ここで、二つのランダムなクラスタリング間の期待される相互情報は次のように定義されます。
cont a_{i}=\SUM_{i=1}r{r}{n}_{ij}contとcont A_{i}=\SUM_{I=1}r{r}{n}_{ij}.とすると、cont A_{i}=\SUM_{i=1}.{r}{n}_{ij}.となります。
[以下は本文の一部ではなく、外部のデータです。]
(** * posixtimer.py: a shallow embedding of the PosixTimer wrapper

    The Python module wraps the Linux POSIX timer system calls through
    ctypes.  This file models, in the order of the source:
    - Python's binary64 floats and the int/float conversions the module
      relies on ([int(x)], [float(n)], mixed int/float arithmetic);
    - the two DurationCodec helpers [_second_nsec_to_float] and
      [_float_to_second_nsec];
    - the kernel side of timer_create / timer_settime / timer_gettime /
      timer_getoverrun / timer_delete, with errno;
    - [_error_handler], installed as ctypes [restype] of every binding;
    - the methods of [PosixTimer] in a small state-and-exception monad;
    - the SIGEV_THREAD notification path ([PosixTimer.callback_obj]) over
      an explicit heap of Python objects. *)

From Stdlib Require Import ZArith Lia QArith String List Bool.
From Stdlib Require Import Floats.SpecFloat.
From stdpp Require Import base gmap.

Open Scope Z_scope.

(* ------------------------------------------------------------------ *)
(** ** Python values and exceptions *)

(** The exceptions the module can raise. *)
Inductive exn :=
  | OSError (errnum : Z)
  | NameError (name : string)
  | AttributeError (name : string)
  | OverflowError
  | ValueError.

(** A Python computation either returns a value or raises. *)
Inductive result (A : Type) :=
  | Ok (a : A)
  | Raise (e : exn).
Arguments Ok {A} a.
Arguments Raise {A} e.

Global Instance result_ret : MRet result := fun A a => Ok a.
Global Instance result_bind : MBind result := fun A B k r =>
  match r with Ok a => k a | Raise e => Raise e end.

(* ------------------------------------------------------------------ *)
(** ** Python floats: IEEE 754 binary64 *)

Definition prec : Z := 53.
Definition emax : Z := 1024.

(** A Python [float]. *)
Definition float := spec_float.

Definition fadd : float -> float -> float := SFadd prec emax.
Definition fsub : float -> float -> float := SFsub prec emax.
Definition fmul : float -> float -> float := SFmul prec emax.
Definition fdiv : float -> float -> float := SFdiv prec emax.

(** [float(n)] for a Python int [n] (also the implicit conversion of an
    int operand in mixed int/float arithmetic, [PyLong_AsDouble]): correctly
    rounded to nearest-even; [OverflowError] when the result is not finite. *)
Definition float_of_int (n : Z) : result float :=
  match binary_normalize prec emax n 0 false with
  | S754_infinity _ | S754_nan => Raise OverflowError
  | f => Ok f
  end.

(** [int(x)] for a Python float [x]: truncation toward zero;
    [OverflowError] on an infinity and [ValueError] on a NaN. *)
Definition int_of_float (x : float) : result Z :=
  match x with
  | S754_zero _ => Ok 0
  | S754_infinity _ => Raise OverflowError
  | S754_nan => Raise ValueError
  | S754_finite s m e =>
      let a := Z.shiftl (Zpos m) e in
      Ok (if s then - a else a)
  end.

(** The literal [1e9] (exact in binary64). *)
Definition f_1e9 : float := S754_finite false 8388608000000000 (-23).

(** The literal [1e-9]: the binary64 number nearest to 10^-9,
    [0x1.12e0be826d695p-30]. *)
Definition f_1em9 : float := S754_finite false 4835703278458517 (-82).

(** [m / 2^n] rounded to the nearest integer, ties to even: the rounding
    [binary_round_aux] performs on the discarded bits. *)
Definition round_div (m n : Z) : Z :=
  let q := m / 2 ^ n in
  let r := m mod 2 ^ n in
  let h := 2 ^ (n - 1) in
  if h <? r then q + 1
  else if r =? h then (if Z.even q then q else q + 1)
  else q.

(** The float [binary_round_aux] builds from a rounded mantissa [q] at
    exponent [F] (a carry to [2^prec] moves to the next binade). *)
Definition mk_round (s : bool) (q F : Z) : float :=
  if q =? 0 then S754_zero s
  else if q <? 2 ^ prec then
    (if F <=? emax - prec then S754_finite s (Z.to_pos q) F else S754_infinity s)
  else
    (if F + 1 <=? emax - prec then S754_finite s (Z.to_pos (2 ^ (prec - 1))) (F + 1)
     else S754_infinity s).

(** A Python number: the codec is called with ints as well as floats
    ([disarm] calls [self.set(0)]). *)
Inductive pynum :=
  | PInt (n : Z)
  | PFloat (x : float).

(** [int(v)] *)
Definition py_int (v : pynum) : result Z :=
  match v with
  | PInt n => Ok n
  | PFloat x => int_of_float x
  end.

(** [v - n] for an int [n] *)
Definition py_sub_int (v : pynum) (n : Z) : result pynum :=
  match v with
  | PInt a => Ok (PInt (a - n))
  | PFloat x => y ← float_of_int n; Ok (PFloat (fsub x y))
  end.

(** [v * c] for a float [c] *)
Definition py_mul_float (v : pynum) (c : float) : result pynum :=
  match v with
  | PInt a => y ← float_of_int a; Ok (PFloat (fmul y c))
  | PFloat x => Ok (PFloat (fmul x c))
  end.

(* ------------------------------------------------------------------ *)
(** ** DurationCodec *)

(** [def _second_nsec_to_float(sec_nsec):
        return sec_nsec[0] + sec_nsec[1]*1e-9]
    Both components are Python ints. *)
Definition _second_nsec_to_float (sec_nsec : Z * Z) : result float :=
  ns ← float_of_int (snd sec_nsec);
  let scaled := fmul ns f_1em9 in
  s ← float_of_int (fst sec_nsec);
  Ok (fadd s scaled).

(** [def _float_to_second_nsec(value):
        sec = int(value)
        return (sec, int((value - sec)*1e9))] *)
Definition _float_to_second_nsec (value : pynum) : result (Z * Z) :=
  sec ← py_int value;
  d ← py_sub_int value sec;
  p ← py_mul_float d f_1e9;
  ns ← py_int p;
  Ok (sec, ns).

(** [_float_to_second_nsec(_second_nsec_to_float(d))]. *)
Definition roundtrip (d : Z * Z) : result (Z * Z) :=
  x ← _second_nsec_to_float d; _float_to_second_nsec (PFloat x).

(** A float that is not an infinity or a NaN. *)
Definition float_is_finite (x : float) : bool :=
  match x with
  | S754_zero _ | S754_finite _ _ _ => true
  | _ => false
  end.

(** The sign bit. *)
Definition float_sign (x : float) : bool :=
  match x with
  | S754_zero s | S754_infinity s | S754_finite s _ _ => s
  | S754_nan => false
  end.

(** The DurationCodec as the specification words it, for comparison with
    the two functions above.  [trunc_value x] is the truncation toward
    zero of the exact value [m * 2^e] of a finite float. *)
Definition trunc_value (x : float) : Z :=
  match x with
  | S754_finite s m e =>
      Z.quot ((if s then - Zpos m else Zpos m) * 2 ^ Z.max e 0) (2 ^ Z.max (- e) 0)
  | _ => 0
  end.

(** [toFloatSeconds (s, ns) = s + ns * 1e-9], each operation in binary64. *)
Definition to_float_seconds_spec (d : Z * Z) : float :=
  fadd (binary_normalize prec emax (fst d) 0 false)
       (fmul (binary_normalize prec emax (snd d) 0 false) f_1em9).

(** [fromFloatSeconds x = (trunc x, trunc ((x - trunc x) * 1e9))], the
    subtraction and the product in binary64. *)
Definition from_float_seconds_spec (x : float) : Z * Z :=
  let sec := trunc_value x in
  (sec, trunc_value (fmul (fsub x (binary_normalize prec emax sec 0 false)) f_1e9)).

(** The exact value of a float in units of [2^-2200] (the smallest
    subnormal is [2^-1074]), so that sums and products of values are
    exact integers; [0] for an infinity or a NaN. *)
Definition fval (x : float) : Z :=
  match x with
  | S754_finite s m e => cond_Zopp s (Zpos m * 2 ^ (e + 2200))
  | _ => 0
  end.

(** A float that is finite and has a normalised-range mantissa and
    exponent, as the rounding functions produce. *)
Definition fine (x : float) : Prop :=
  match x with
  | S754_zero _ => True
  | S754_finite _ m e => -1074 <= e /\ Zpos m < 2 ^ 53
  | _ => False
  end.

(* ------------------------------------------------------------------ *)
(** ** ctypes integer conversions *)

(** Storing a Python int into a [c_long] field or argument keeps the low
    64 bits (ctypes does no overflow check). *)
Definition c_long (z : Z) : Z :=
  let m := z mod 2 ^ 64 in if 2 ^ 63 <=? m then m - 2 ^ 64 else m.

(** Same for [c_int32]. *)
Definition c_int32 (z : Z) : Z :=
  let m := z mod 2 ^ 32 in if 2 ^ 31 <=? m then m - 2 ^ 32 else m.

(* ------------------------------------------------------------------ *)
(** ** The kernel side of the POSIX timer calls *)

Definition EPERM : Z := 1.
Definition EAGAIN : Z := 11.
Definition EINVAL : Z := 22.
Definition EOPNOTSUPP : Z := 95.

Definition NSEC_PER_SEC : Z := 1000000000.
(** A collation in the manner of ICU's root collation on ASCII.  Control
    characters are ignored; blanks come first, then punctuation and
    symbols (with [-] before [+]), then the digits by value, then the
    letters; two strings that differ in the case of letters only are told
    apart last, small letters first.  [marks] lists the blanks,
    punctuation and symbols in their order, by code. *)
Definition marks : list Z :=
  [9; 10; 11; 12; 13; 32; 95; 45; 44; 59; 58; 33; 63; 46; 39; 34; 40; 41; 91; 93;
   123; 125; 64; 42; 47; 92; 38; 35; 37; 96; 94; 43; 60; 61; 62; 124; 126; 36].

Fixpoint indexOf (n : Z) (l : list Z) (i : nat) : option nat :=
  match l with
  | [] => None
  | m :: r => if Z.eqb n m then Some i else indexOf n r (S i)
  end.

Definition isUpper (c : ascii) : bool :=
  (65 <=? nat_of_ascii c)%nat && (nat_of_ascii c <=? 90)%nat.
Definition isLower (c : ascii) : bool :=
  (97 <=? nat_of_ascii c)%nat && (nat_of_ascii c <=? 122)%nat.

(** The weight of a character at the first level, as a character whose
    code is the weight; [None] for a character that is ignored. *)
Definition rank (c : ascii) : option ascii :=
  if isDigit c then Some c
  else if isUpper c || isLower c then Some (asciiLower c)
  else if (128 <=? nat_of_ascii c)%nat then Some c
  else (fun i => ascii_of_nat (S i))
         <$> indexOf (Z.of_nat (nat_of_ascii c)) marks 0%nat.

Fixpoint weights (s : string) : string :=
  match s with
  | EmptyString => EmptyString
  | String c r =>
      match rank c with
      | Some k => String k (weights r)
      | None => weights r
      end
  end.

Fixpoint cases (s : string) : string :=
  match s with
  | EmptyString => EmptyString
  | String c r =>
      match rank c with
      | Some _ => String (if isUpper c then "1"%char else "0"%char) (cases r)
      | None => cases r
      end
  end.

Definition collate (a b : string) : Z :=
  match String.compare (weights a) (weights b) with
  | Lt => -1
  | Gt => 1
  | Eq => codeUnitCompare (cases a) (cases b)
  end.

(** The callbacks take turns: the one with most requests still to send
    goes next, the first of these in the roster; so every host is asked
    who it is before any is asked for its event types, as when the
    answers arrive in the order of the requests. *)
Fixpoint longest (ls : list (list Request)) (i best most : nat) : nat :=
  match ls with
  | [] => best
  | [] :: r => longest r i best most
  | l :: r =>
      if (most <? length l)%nat then longest r (S i) i (length l)
      else longest r (S i) best most
  end.

Definition inTurn (ls : list (list Request)) : nat := longest ls 0%nat 0%nat 0%nat.

End Demo.

Section Server.

(** What [Date.parse] makes of a string that is not in the ISO date-time
    format above (engine-defined). *)
Variable parseOther : string -> option Z.
(** [process.env]. *)
Variable env : string -> option string.
(** The provider: what it answers to a request. *)
Variable upstream : Request -> FetchResult.
(** [hosts.json]. *)
Variable roster : list Host.
(** [a.localeCompare(b)]: the collation of the locale the server runs in
    (ICU's, not the order of code units: it puts [-] before [+], and may
    take two different strings for equal). *)
Variable localeCompare : string -> string -> Z.
(** Which of the concurrent callbacks of [getUnionSlots] sends its next
    request first. *)
Variable arrival : list (list Request) -> nat.

(** *** Dates *)

(** [Date.parse]; [None] is NaN. *)
Definition dateParse (s : string) : option Z :=
  match JSDate.parseISO s with
  | Some t => JSDate.timeClip t
  | None => parseOther s ≫= JSDate.timeClip
  end.

(** [new Date(v)] for a string or [undefined], as its time value. *)
Definition newDate (v : option string) : option Z := v ≫= dateParse.

(** [new Date(n)] for a number ([None]: NaN). *)
Definition newDateOfNumber (n : option Z) : option Z := n ≫= JSDate.timeClip.

(** [d.toISOString()]: a RangeError on an invalid date. *)
Definition toISOString (d : option Z) : Outcome string :=
  match d with
  | Some t => Returned (JSDate.isoOfTime t)
  | None => Thrown InvalidTimeValue
  end.

Definition addMinutesISO (iso : string) (minutes : Z) : Outcome string :=
  toISOString
    (newDateOfNumber (t ← newDate (Some iso); Some (t + minutes * 60 * 1000))).

Definition toISO (isoish : string) : Outcome string :=
  toISOString (newDate (Some isoish)).

(** [===] on two numbers: NaN equals nothing. *)
Definition numEq (a b : option Z) : bool :=
  match a, b with
  | Some x, Some y => x =? y
  | _, _ => false
  end.
Definition numLt (a b : option Z) : bool :=
  match a, b with
  | Some x, Some y => x <? y
  | _, _ => false
  end.
Definition numLe (a b : option Z) : bool :=
  match a, b with
  | Some x, Some y => x <=? y
  | _, _ => false
  end.
(** * github-metrics: release download statistics

    A shallow embedding of [src/github-metrics.py] (class
    [GitHubReleasesAnalyzer]) and the properties of its paginated fetch,
    its release aggregation and its repository scan.

    Python values that come out of [response.json()] are modelled by
    [pyval]; Python integers are unbounded, hence [Z].  JSON numbers are
    taken to be integers (the counts and sizes of the listing API are).
    A [str] is a [string] with one character per position. *)

From Stdlib Require Import String Ascii ZArith Bool List Lia Permutation Sorted.
Import ListNotations.

Local Open Scope string_scope.
Local Open Scope list_scope.
Local Open Scope Z_scope.

(* ===================================================================== *)
(** ** Python values *)
(* ===================================================================== *)

(** A decoded JSON document.  [PDict items] stands for the dict obtained
    by inserting [items] in order, as [dict(items)] does: a later binding
    of a key replaces the value, the key keeps its first position. *)
#[warnings="-register-all"]
Inductive pyval : Type :=
| PNone
| PBool (b : bool)
| PInt (z : Z)
| PStr (s : string)
| PList (items : list pyval)
| PDict (items : list (string * pyval)).

(** The exceptions of a run: those the analysed code raises on its own,
    the [MarkupError] of the console, and any other exception of the
    rendering, by the name of its class. *)
Inductive exn : Type :=
| TypeError
| AttributeError
| KeyError
| MarkupError
| OtherError (class_name : string).

(** Result of a computation that may raise. *)
Inductive except (A : Type) : Type :=
| Ok (a : A)
| Err (e : exn).
Arguments Ok {A} a.
Arguments Err {A} e.

Definition ebind {A B} (c : except A) (k : A -> except B) : except B :=
  match c with
  | Ok a => k a
  | Err e => Err e
  end.

Declare Scope except_scope.
Delimit Scope except_scope with except.
Notation "x <- c ;; k" := (ebind c (fun x => k))
  (at level 61, c at next level, right associativity) : except_scope.
Notation "' pat <- c ;; k" := (ebind c (fun x => match x with pat => k end))
  (at level 61, pat pattern, c at next level, right associativity) : except_scope.

(** A [for] loop whose body may raise: the state is threaded left to
    right, the first exception ends the loop. *)
Fixpoint for_each {A S} (body : S -> A -> except S) (xs : list A) (s : S)
  : except S :=
  match xs with
  | [] => Ok s
  | x :: xs' => ebind (body s x) (for_each body xs')
  end.

Module Dict.

(** [d[k]] of [dict(items)]: the last binding of [k] wins. *)
Fixpoint lookup (k : string) (items : list (string * pyval)) : option pyval :=
  match items with
  | [] => None
  | (k', v) :: rest =>
      match lookup k rest with
      | Some v' => Some v'
      | None => if String.eqb k k' then Some v else None
      end
  end.

(** The keys of [dict(items)] in insertion order. *)
Definition keys (items : list (string * pyval)) : list string :=
  rev (nodup string_dec (rev (map fst items))).

End Dict.

(** [obj.get(key, default)]: only a dict has the method. *)
Definition py_get (obj : pyval) (key : string) (default : pyval) : except pyval :=
  match obj with
  | PDict items =>
      match Dict.lookup key items with
      | Some v => Ok v
      | None => Ok default
      end
  | _ => Err AttributeError
  end.

(** [obj[key]] for a string key. *)
Definition py_getitem (obj : pyval) (key : string) : except pyval :=
  match obj with
  | PDict items =>
      match Dict.lookup key items with
      | Some v => Ok v
      | None => Err KeyError
      end
  | _ => Err TypeError
  end.

Fixpoint chars (s : string) : list pyval :=
  match s with
  | EmptyString => []
  | String c s' => PStr (String c EmptyString) :: chars s'
  end.

(** The items a [for] loop or [list.extend] draws from a value. *)
Definition py_iter (v : pyval) : except (list pyval) :=
  match v with
  | PList items => Ok items
  | PStr s => Ok (chars s)
  | PDict items => Ok (map PStr (Dict.keys items))
  | _ => Err TypeError
  end.

(** [len(v)]. *)
Definition py_len (v : pyval) : except Z :=
  match v with
  | PList items => Ok (Z.of_nat (length items))
  | PStr s => Ok (Z.of_nat (String.length s))
  | PDict items => Ok (Z.of_nat (length (Dict.keys items)))
  | _ => Err TypeError
  end.

(** Truth value of [v] in [if v:] and [if not v:]. *)
Definition py_truthy (v : pyval) : bool :=
  match v with
  | PNone => false
  | PBool b => b
  | PInt z => negb (z =? 0)
  | PStr s => negb (String.eqb s "")
  | PList items => match items with [] => false | _ => true end
  | PDict items => match items with [] => false | _ => true end
  end.

(** The integer a value counts for in arithmetic: [bool] is a subclass
    of [int]. *)
Definition as_int (v : pyval) : option Z :=
  match v with
  | PInt z => Some z
  | PBool b => Some (if b then 1 else 0)
  | _ => None
  end.

(** [n += v] for an [int] [n]. *)
Definition py_iadd (n : Z) (v : pyval) : except Z :=
  match as_int v with
  | Some z => Ok (n + z)
  | None => Err TypeError
  end.

(* ===================================================================== *)
(** ** Release aggregation: [analyze_downloads] *)
(* ===================================================================== *)

(** One entry of [asset_details]. *)
Record asset_row : Type := mk_asset_row {
  release_name : pyval;
  asset_name : pyval;
  downloads : pyval;
  size : pyval;
  content_type : pyval
}.

(** The dict [analyze_downloads] returns. *)
Record analysis : Type := mk_analysis {
  total_downloads : Z;
  total_assets : Z;
  releases_with_downloads : Z;
  total_releases : Z;
  asset_details : list asset_row
}.

Section AnalyzeDownloads.

Local Open Scope except_scope.

(** Body of the inner loop, [for asset in release.get("assets", [])].
    The state is [(release_downloads, total_downloads, asset_details)]. *)
Definition asset_body (release : pyval)
    (st : Z * Z * list asset_row) (asset : pyval)
  : except (Z * Z * list asset_row) :=
  let '(release_downloads, total_downloads, asset_details) := st in
  download_count <- py_get asset "download_count" (PInt 0) ;;
  release_downloads <- py_iadd release_downloads download_count ;;
  total_downloads <- py_iadd total_downloads download_count ;;
  tag_or_unknown <- py_get release "tag_name" (PStr "Unknown") ;;
  release_name <- py_get release "name" tag_or_unknown ;;
  asset_name <- py_get asset "name" (PStr "Unknown") ;;
  size <- py_get asset "size" (PInt 0) ;;
  content_type <- py_get asset "content_type" (PStr "Unknown") ;;
  Ok (release_downloads, total_downloads,
      asset_details ++ [mk_asset_row release_name asset_name
                          download_count size content_type]).

(** Body of the outer loop, [for release in releases].  The state is
    [(total_downloads, total_assets, releases_with_downloads,
    asset_details)]. *)
Definition release_body
    (st : Z * Z * Z * list asset_row) (release : pyval)
  : except (Z * Z * Z * list asset_row) :=
  let '(total_downloads, total_assets, releases_with_downloads,
        asset_details) := st in
  let release_downloads := 0 in
  assets <- py_get release "assets" (PList []) ;;
  release_assets <- py_len assets ;;
  assets <- py_get release "assets" (PList []) ;;
  items <- py_iter assets ;;
  '(release_downloads, total_downloads, asset_details) <-
    for_each (asset_body release) items
      (release_downloads, total_downloads, asset_details) ;;
  let total_assets := total_assets + release_assets in
  let releases_with_downloads :=
    if release_downloads >? 0
    then releases_with_downloads + 1
    else releases_with_downloads in
  Ok (total_downloads, total_assets, releases_with_downloads, asset_details).

Definition analyze_downloads (releases : list pyval) : except analysis :=
  '(total_downloads, total_assets, releases_with_downloads, asset_details) <-
    for_each release_body releases (0, 0, 0, []) ;;
  Ok {| total_downloads := total_downloads;
        total_assets := total_assets;
        releases_with_downloads := releases_with_downloads;
        total_releases := Z.of_nat (length releases);
        asset_details := asset_details |}.

End AnalyzeDownloads.

(* ===================================================================== *)
(** ** What the aggregation computes, in the words of the specification *)
(* ===================================================================== *)

Definition zsum (zs : list Z) : Z := fold_right Z.add 0 zs.

(** Number of elements of a list, as a Python [int]. *)
Definition zlen {A} (xs : list A) : Z := Z.of_nat (length xs).

(** Number of elements of [xs] that satisfy [p]. *)
Definition zcount {A} (p : A -> bool) (xs : list A) : Z := zlen (filter p xs).

(** A field of a record, or its default when the field is absent. *)
Definition field_or (obj : pyval) (key : string) (default : pyval) : pyval :=
  match obj with
  | PDict items =>
      match Dict.lookup key items with
      | Some v => v
      | None => default
      end
  | _ => default
  end.

(** The assets of a release, in order. *)
Definition assets_of (release : pyval) : list pyval :=
  match py_iter (field_or release "assets" (PList [])) with
  | Ok items => items
  | Err _ => []
  end.

(** The download count of an asset, a missing field counting as 0. *)
Definition download_count_of (asset : pyval) : Z :=
  match as_int (field_or asset "download_count" (PInt 0)) with
  | Some z => z
  | None => 0
  end.

(** Summed download counts of the assets of one release. *)
Definition release_downloads (release : pyval) : Z :=
  zsum (map download_count_of (assets_of release)).

(** Display name of a release: its name, else its tag, else "Unknown". *)
Definition display_name (release : pyval) : pyval :=
  match release with
  | PDict items =>
      match Dict.lookup "name" items with
      | Some name => name
      | None =>
          match Dict.lookup "tag_name" items with
          | Some tag => tag
          | None => PStr "Unknown"
          end
      end
  | _ => PStr "Unknown"
  end.

(** The detail row of one asset of a release. *)
Definition row_of (release asset : pyval) : asset_row :=
  {| release_name := display_name release;
     asset_name := field_or asset "name" (PStr "Unknown");
     downloads := field_or asset "download_count" (PInt 0);
     size := field_or asset "size" (PInt 0);
     content_type := field_or asset "content_type" (PStr "Unknown") |}.

(** The detail rows of a batch: one per asset, in encounter order. *)
Definition rows_of (releases : list pyval) : list asset_row :=
  flat_map (fun release => map (row_of release) (assets_of release)) releases.

(** The value a detail row's [downloads] counts for. *)
Definition row_downloads (row : asset_row) : Z :=
  match as_int (downloads row) with
  | Some z => z
  | None => 0
  end.

(** Records on which the aggregation cannot raise: an asset is a dict
    whose download count, when present, is an integer; a release is a
    dict whose assets, when present, are a list of such assets. *)
Definition asset_ok (asset : pyval) : bool :=
  match asset with
  | PDict items =>
      match Dict.lookup "download_count" items with
      | Some v => match as_int v with Some _ => true | None => false end
      | None => true
      end
  | _ => false
  end.

Definition release_ok (release : pyval) : bool :=
  match release with
  | PDict items =>
      match Dict.lookup "assets" items with
      | Some (PList assets) => forallb asset_ok assets
      | Some _ => false
      | None => true
      end
  | _ => false
  end.

(** An asset whose download count is an integer. *)
Definition counted (asset : pyval) : Prop :=
  as_int (field_or asset "download_count" (PInt 0))
  = Some (download_count_of asset).

(* ===================================================================== *)
(** ** The network and the console *)
(* ===================================================================== *)

(** A [requests.exceptions.RequestException]: what [requests.get],
    [raise_for_status] and [response.json] raise on a transport failure,
    on an error status or on an undecodable body. *)
Inductive request_exception : Type :=
| ConnectionError
| ReadTimeout
| HTTPError (status_code : Z)
| JSONDecodeError.

(** Outcome of the three calls of a [try] block, [requests.get],
    [raise_for_status] and [json]: the decoded body or the exception. *)
Inductive response : Type :=
| Body (json : pyval)
| Failed (e : request_exception).

(** The two listing endpoints under [api_base]. *)
Inductive endpoint : Type :=
| UserRepos (username : string)
| RepoReleases (username : string) (repo_name : pyval).

Record request : Type := mk_request {
  url : endpoint;
  params : list (string * pyval)
}.

Module Stats.
(** The dict [total_stats] of [run_analysis]. *)
Record t : Type := mk {
  total_downloads : Z;
  total_assets : Z;
  releases_with_downloads : Z;
  total_releases : Z;
  repos_with_releases : Z
}.
End Stats.

(** What is printed on the console.  The rendering itself (markup,
    panels, tables, progress spinners) is not modelled: a message stands
    for the text or the renderable built from its arguments, and what the
    rendering raises on it, if anything, is a parameter of the run (see
    [rendering] below). *)
Inductive message : Type :=
| AnalyzingUser (username : string)
| ErrorFetchingRepositories (e : request_exception)
| ErrorFetchingReleases (repo_name : pyval) (e : request_exception)
| FailedToFetchRepositories
| FoundRepositories (n : Z)
| OverallStatistics (stats : Stats.t)
| DetailsByRepository
| RepositoryResults (repo_name : pyval) (a : analysis)
| NoDownloadsFound.

(** The world a run lives in: the responses the network will give to the
    requests still to come, in order; the requests issued so far; the
    console output so far. *)
Record world : Type := mk_world {
  pending : list response;
  issued : list request;
  console : list message
}.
調整された相互情報(AMI)は、二つのクラスターが同一である場合は1の値をとり、二つのパーティション間のMIが偶然だけのために期待される値と等しい場合は0を取ります。
V-measure
v-measure50は、均質性と完全性の二つの尺度の間の高調波平均です。 同質性基準は、クラスタリングが単一のクラス(真のクラスター)のメンバーであるデータポイントのみを単一のクラスターに割り当てる場合に満たされます。 したがって、各クラスター内のクラス分布は、単一のクラス(ゼロエントロピー)に偏っている必要があります。 与えられたクラスタリングがこの理想にどれだけ近いかを決定するために、同定されたクラスタリングが与えられたクラス分布の条件付きエントロピーはH(C|K)として計算されます。..,Cl}はクラスの集合であり、KはクラスタリングK={K1,K2,…,Km}. 完全に均質な場合、この値は0です。 ただし、この値は、データセットのサイズとクラスサイズの分布に依存します。 したがって、この条件付きエントロピーは、クラスタリング情報が提供できるエントロピーの最大減少H(C)によって正規化されます。 したがって、均質性は次のように定義されます:$ $H=\{\開始{アレイ}{CC}1&\テキスト{もし}\、H(C、K)=0\1-\FRAC{H(C/K)}{H(C)}&\テキスト{さもなければ}端\{アレイ}end
完全性は均質性と対称である50。 完全性基準を満たすために、クラスタリングは、単一のクラスのメンバーであるすべてのデータポイントを単一のクラスターに割り当てる必要があります。 完全性を測定するために、各クラス内のクラスター割り当ての分布が評価されます。 完全に完全なクラスタリングソリューションでは、これらの各分布は完全に単一のクラスターに偏っています。homogen{\rm{v}}\mbox{-}{\rm{m}}{\rm{e}}{\rm{a}}{\rm{s}}{\rm{u}}{\rm{r}}{\rm{e}}=\frac{(1+\beta)\ast h\ast c}{\rm{v}}\mbox{-}{\rm{m}}{\rm{e}}\mbox{-}{\rm{m}}{\rm{e}}\mbox{-}{\rm{m}}{\rm{e}}\mbox{-}{\rm{e}}\mbox{-}{\rm{e}}\mbox{-}{\rm{e}}\mbox{-}{\rm{e}}\mbox{-}{\rm{e}}\mbox{-}{\rm{e}}\mbox{-}{\rm{e}}\mbox{-}{\rm{e}}\(\beta\ast h)+c}β
βが1より大きい場合、計算において完全性がより強く重み付けされます。 Βが1より小さい場合、均質性はより強く重み付けされる。 均質性,完全性およびV測度の計算は,クラス数,クラスタ数,データセットのサイズおよびクラスタリングアルゴリズムと完全に独立しているので,これらの測度は任意のクラスタリング解を評価するために用いることができる。